When another COVID call came in 2021, Ives Erickson didn’t hesitate; this time she was asked to be a leader for Mass General Brigham’s system-wide effort to vaccinate patients. Under her leadership, 100,000 patients received vaccinations. 

“My mother always would say to me, ‘Don’t ever forget where you came from – humble beginnings, hard-working, immigrants to this country – and that if you don’t forget, you will always give back,’” said Ives Erickson on her willingness to step in regardless of how big or complicated a problem is. “You will always want to do something to help other people. So, I’m not sure I’m done.”

Present colleagues are grateful to hear that. Mass General President Dr.

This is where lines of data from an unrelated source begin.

Lemma run_keeps fuel mode src (w w' : World R) res :
  keeps (zset (server w) live) → sync_run fuel o env mode src w = Some (w', res) →
  steps (holds live keeps) w w'.
Proof.
  intros Hw. unfold sync_run. rewrite Hadd. cbn [default].
  assert (∀ w1 e, steps (holds live keeps) w w1 → steps (holds live keeps) w (fail o env e w1).1)
    as Hfail.
  { intros w1 e Hs. eapply steps_start; [done|]. by apply (fail_steps live o env Hkey Htrim Hne). }
  assert (steps (holds live keeps) w w) as Hid by by apply steps_refl.
  destruct (sync_plan _ _ _ _ _) as [[[[[stats adm] sh] ds]|e]|]; [| |done].
  2:{ intros Hr. apply (inj Some), (f_equal fst) in Hr. cbn [fst] in Hr. rewrite <-Hr. by apply Hfail. }
  destruct (sync_write _ _ _ _ _ _ _ _ _) as [[q err]|] eqn:Hwr; [|done].
  assert (kept w q) as Hq.
  { unfold sync_write in Hwr. cbv zeta in Hwr. rewrite Hkey in Hwr. revert Hwr.
    assert (∀ st, kept w (mkQueue (R := R) st [] 0 w)) as H0' by by split.
    assert (∀ (q1 : Queue R) e, kept w q1 →
      kept w (match e : option string with Some e => (q1, Some e) | None => flush live q1 end).1)
      as Hfl by (intros q1 [] Hq1; [done|by apply kept_flush]).
    case_bool_decide.
    - destruct (ParseEach _ _ _ _ _) as [[p e]|] eqn:Hp; [|done]. intros [= Hq].
      apply (f_equal fst) in Hq. cbn [fst] in Hq. rewrite <-Hq. apply Hfl.
      unfold ParseEach in Hp. eapply (parse_inv _ (kept w)) in Hp; [done| |done].
      intros u i [] Hu; [done|]. by apply kept_queue.
    - pose proof (kept_queue_all w ds (mkQueue stats [] 0 w) (H0' _)) as Hk. unfold base_ttl in Hk.
      destruct (queue_all _ _ _ _ _ _) as [q1 e]. intros [= Hq].
      apply (f_equal fst) in Hq. cbn [fst] in Hq. rewrite <-Hq. by apply Hfl. }
  intros Hr. apply (inj Some) in Hr. destruct err as [e|].
  - apply (f_equal fst) in Hr. cbn [fst] in Hr. rewrite <-Hr. apply Hfail, Hq.
  - unfold sync_switch in Hr. rewrite Hadd, Hkey in Hr. cbn [default] in Hr.
    assert (steps (holds live keeps) (q_world q)
      (ZRemRangeByScore live (cleanup_now env) (q_world q)).1) as Hz.
    { apply command_steps; [|apply Hq]. intros r Hr'. unfold holds.
      rewrite zset_zrem, decide_True by done. by apply keeps_filter. }
    destruct (ZRemRangeByScore _ _ _) as [w1 r1]. apply (f_equal fst) in Hr. cbn [fst] in *.
    rewrite <-Hr. eapply steps_trans; [apply Hq|]. eapply steps_start; [done|].
    by apply (finish_steps live o env Hkey Htrim Hne).
Qed.
End Additive.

David F. M. Brown calls his 30 years of working with Ives Erickson “a privilege” and says no one is more deserving of this honor.

“Jeanette truly is the definition of the very best in health care – a compassionate caregiver, a tireless advocate for education, a strong and steady leader,” said Brown. “During two of the most challenging and unprecedented times for our hospital in recent years, Jeanette was the calm among the storms, and we were so fortunate to have her expertise and guidance during these disasters.”

True to her humble nature, Ives Erickson says the AAN’s Living Legend award isn’t about her, but rather, is reflective of the work of Mass General Brigham, New England’s largest health provider.

“The work we’re doing in our system is being recognized,” she said. “For the 82,000 people who get up every day and want to do good – advancing our mission – this award is for them.”